(** ** Theorems *)

(** C16: with a file system root, whatever path a script gives, a method of
    the [fs] capability that changes the file system names a path below the root,
    and the places that it changes on the disk, through whatever links, are
    below the canonical root: the file that is written, every directory that is
    made, and the file, the directory or the link without a target that is
    removed.  Nothing is changed when writes are disabled, and the root itself
    is never removed.  The disk is taken to be as it was when the path was
    checked.  Two cases are excepted, and the examples below show that
    they do lead out of the root: a link whose target does not exist that is
    written through, and the removal of a link whose target exists. *)
Theorem fs_methods_bounded (fs : FileSystem) (laws : FileSystemLaws fs) (ex : PathExists) (ex_laws : PathExistsLaws fs ex) (io : IoErrors)
    (outcomes : FsOutcomes) (display : VmErrorDisplay) (p : HostRuntimeState) (base : list string) (name : string) (m : Value -> string -> VM (Value * list FsEffect))
    (receiver v : Value) (effects : list FsEffect) (s s' : Vm)
    (Hbase : normal_names base) (Hroot : filesystem_root p = Some (absolute base)) (Hm : (name, m) ∈ fs_methods p)
    (Hcall : m receiver name s = Val (v, effects) s') :
  Forall (fun e => filesystem_writes_enabled p = true /\
    (exists rest, normal_names (base ++ rest) /\ effect_path e = absolute (base ++ rest)) /\
    (forall place, changes e place -> exists croot, canonicalize (absolute base) = inl (absolute croot) /\ croot `prefix_of` place) /\
    match e with
    | FsEffect.RemoveFile path | FsEffect.RemoveDir path => path <> absolute base
    | FsEffect.RemoveDirAll _ => False
    | _ => True
    end) effects.
Proof.
  pose proof (allowed_method p base Hbase Hroot name m Hm receiver s) as H. rewrite Hcall in H.
  eapply list.Forall_impl; [exact H|]. intros e (Hw & Hb & He). split_and!; [done| |by intros place; apply bounded_changes|done].
  destruct Hb as (rest & croot & existing & Hn & Hp & _). by exists rest.
Qed.

(** The text that [read_text] gives is that of a file whose canonical path
    is below the canonical root, through whatever links it is reached. *)
Theorem fs_read_contained (fs : FileSystem) (laws : FileSystemLaws fs) (ex : PathExists) (ex_laws : PathExistsLaws fs ex) (io : IoErrors)
    (outcomes : FsOutcomes) (display : VmErrorDisplay) (p : HostRuntimeState) (base : list string) (receiver : Value) (contents : string)
    (effects : list FsEffect) (s s' : Vm) (Hbase : normal_names base) (Hroot : filesystem_root p = Some (absolute base))
    (Hcall : method_fs_read_text p receiver "read_text" s = Val (result_ok (Value.String contents), effects) s') :
  exists croot q, canonicalize (absolute base) = inl (absolute croot) /\ below croot q /\ read_to_string q = inl contents.
Proof.
  unfold method_fs_read_text, vbind, require_capability, pop_string, vbind, pop in Hcall. destruct receiver; try done.
  destruct (decide (c = Capability.FileSystem)); [|done]. unfold vret in Hcall. destruct (stack s) as [|v st]; [done|]. destruct v; try done.
  unfold with_path in Hcall. destruct (resolve_filesystem_path p "read_text" s0) as [path'|e'| |] eqn:Hr; try done.
  unfold vret in Hcall. destruct (read_to_string path') as [text|] eqn:Ht; [|done]. injection Hcall as -> _ _.
  eapply bounded_read; [by eapply filesystem_bounded|done].
Qed.

(** A link to a path that does not exist does not exist itself, so that only the
    directory it is in is checked: a write through it reaches its target,
    wherever that is.  [workspace_contains_path] refuses it. *)
Definition dangling : FileSystem := {|
  canonicalize path := if existsb (String.eqb path) ["/"; "/r"] then inl path else inr [Lit "not found"];
  is_file _ := false; is_dir path := existsb (String.eqb path) ["/"; "/r"];
  read_to_string _ := inr [Lit "not found"]; read _ := inr [Lit "not found"]; read_dir _ := inr [Lit "not found"];
  symlink_metadata path := if String.eqb path "/r/link" then inl FileType.Symlink else if existsb (String.eqb path) ["/"; "/r"] then inl FileType.Dir else inr [Lit "not found"] |}.

Definition all_not_found : IoErrors := {| is_not_found _ := true; io_error_text _ := "not found" |}.

Definition rooted (root : string) : HostRuntimeState := set_filesystem_root root (set_host_capabilities true false default_host).

Lemma dangling_link_written :
  let ex : PathExists := fun path => match canonicalize (FileSystem := dangling) path with inl _ => true | inr _ => false end in
  symlink_metadata (FileSystem := dangling) "/r/link" = inl FileType.Symlink /\
  (exists v s', method_fs_write_text (H := dangling) (H0 := ex) (H1 := all_not_found) (H2 := fun _ => inl tt) (H3 := fun _ => "") (rooted "/r")
     (Value.Capability Capability.FileSystem) "write_text" (set_stack [Value.String "text"; Value.String "link"] default_vm)
     = Val (v, [FsEffect.Write "/r/link" "text"]) s') /\
  workspace_contains_path (H := dangling) (H0 := ex) (H1 := all_not_found) (rooted "/r") None "workspace_contains?" "." "link" = false.
Proof. split; [reflexivity|]. split; [do 2 eexists|]; vm_compute; reflexivity. Qed.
......
◆ **Work instructions**: Write every record out again, letter for letter.

◆ **Response to the exercise**:
(** ** Theorems *)

(** C16: with a file system root, whatever path a script gives, a method of
    the [fs] capability that changes the file system names a path below the root,
    and the places that it changes on the disk, through whatever links, are
    below the canonical root: the file that is written, every directory that is
    made, and the file, the directory or the link without a target that is
    removed.  Nothing is changed when writes are disabled, and the root itself
    is never removed.  The disk is taken to be as it was when the path was
    checked.  Two cases are excepted, and the examples below show that
    they do lead out of the root: a link whose target does not exist that is
    written through, and the removal of a link whose target exists. *)
Theorem fs_methods_bounded (fs : FileSystem) (laws : FileSystemLaws fs) (ex : PathExists) (ex_laws : PathExistsLaws fs ex) (io : IoErrors)
    (outcomes : FsOutcomes) (display : VmErrorDisplay) (p : HostRuntimeState) (base : list string) (name : string) (m : Value -> string -> VM (Value * list FsEffect))
    (receiver v : Value) (effects : list FsEffect) (s s' : Vm)
    (Hbase : normal_names base) (Hroot : filesystem_root p = Some (absolute base)) (Hm : (name, m) ∈ fs_methods p)
    (Hcall : m receiver name s = Val (v, effects) s') :
  Forall (fun e => filesystem_writes_enabled p = true /\
    (exists rest, normal_names (base ++ rest) /\ effect_path e = absolute (base ++ rest)) /\
    (forall place, changes e place -> exists croot, canonicalize (absolute base) = inl (absolute croot) /\ croot `prefix_of` place) /\
    match e with
    | FsEffect.RemoveFile path | FsEffect.RemoveDir path => path <> absolute base
    | FsEffect.RemoveDirAll _ => False
    | _ => True
    end) effects.
Proof.
  pose proof (allowed_method p base Hbase Hroot name m Hm receiver s) as H. rewrite Hcall in H.
  eapply list.Forall_impl; [exact H|]. intros e (Hw & Hb & He). split_and!; [done| |by intros place; apply bounded_changes|done].
  destruct Hb as (rest & croot & existing & Hn & Hp & _). by exists rest.
Qed.

(** The text that [read_text] gives is that of a file whose canonical path
    is below the canonical root, through whatever links it is reached. *)
Theorem fs_read_contained (fs : FileSystem) (laws : FileSystemLaws fs) (ex : PathExists) (ex_laws : PathExistsLaws fs ex) (io : IoErrors)
    (outcomes : FsOutcomes) (display : VmErrorDisplay) (p : HostRuntimeState) (base : list string) (receiver : Value) (contents : string)
    (effects : list FsEffect) (s s' : Vm) (Hbase : normal_names base) (Hroot : filesystem_root p = Some (absolute base))
    (Hcall : method_fs_read_text p receiver "read_text" s = Val (result_ok (Value.String contents), effects) s') :
  exists croot q, canonicalize (absolute base) = inl (absolute croot) /\ below croot q /\ read_to_string q = inl contents.
Proof.
  unfold method_fs_read_text, vbind, require_capability, pop_string, vbind, pop in Hcall. destruct receiver; try done.
  destruct (decide (c = Capability.FileSystem)); [|done]. unfold vret in Hcall. destruct (stack s) as [|v st]; [done|]. destruct v; try done.
  unfold with_path in Hcall. destruct (resolve_filesystem_path p "read_text" s0) as [path'|e'| |] eqn:Hr; try done.
  unfold vret in Hcall. destruct (read_to_string path') as [text|] eqn:Ht; [|done]. injection Hcall as -> _ _.
  eapply bounded_read; [by eapply filesystem_bounded|done].
Qed.

(** A link to a path that does not exist does not exist itself, so that only the
    directory it is in is checked: a write through it reaches its target,
    wherever that is.  [workspace_contains_path] refuses it. *)
Definition dangling : FileSystem := {|
  canonicalize path := if existsb (String.eqb path) ["/"; "/r"] then inl path else inr [Lit "not found"];
  is_file _ := false; is_dir path := existsb (String.eqb path) ["/"; "/r"];
  read_to_string _ := inr [Lit "not found"]; read _ := inr [Lit "not found"]; read_dir _ := inr [Lit "not found"];
  symlink_metadata path := if String.eqb path "/r/link" then inl FileType.Symlink else if existsb (String.eqb path) ["/"; "/r"] then inl FileType.Dir else inr [Lit "not found"] |}.

Definition all_not_found : IoErrors := {| is_not_found _ := true; io_error_text _ := "not found" |}.

Definition rooted (root : string) : HostRuntimeState := set_filesystem_root root (set_host_capabilities true false default_host).

Lemma dangling_link_written :
  let ex : PathExists := fun path => match canonicalize (FileSystem := dangling) path with inl _ => true | inr _ => false end in
  symlink_metadata (FileSystem := dangling) "/r/link" = inl FileType.Symlink /\
  (exists v s', method_fs_write_text (H := dangling) (H0 := ex) (H1 := all_not_found) (H2 := fun _ => inl tt) (H3 := fun _ => "") (rooted "/r")
     (Value.Capability Capability.FileSystem) "write_text" (set_stack [Value.String "text"; Value.String "link"] default_vm)
     = Val (v, [FsEffect.Write "/r/link" "text"]) s') /\
  workspace_contains_path (H := dangling) (H0 := ex) (H1 := all_not_found) (rooted "/r") None "workspace_contains?" "." "link" = false.
Proof. split; [reflexivity|]. split; [do 2 eexists|]; vm_compute; reflexivity. Qed.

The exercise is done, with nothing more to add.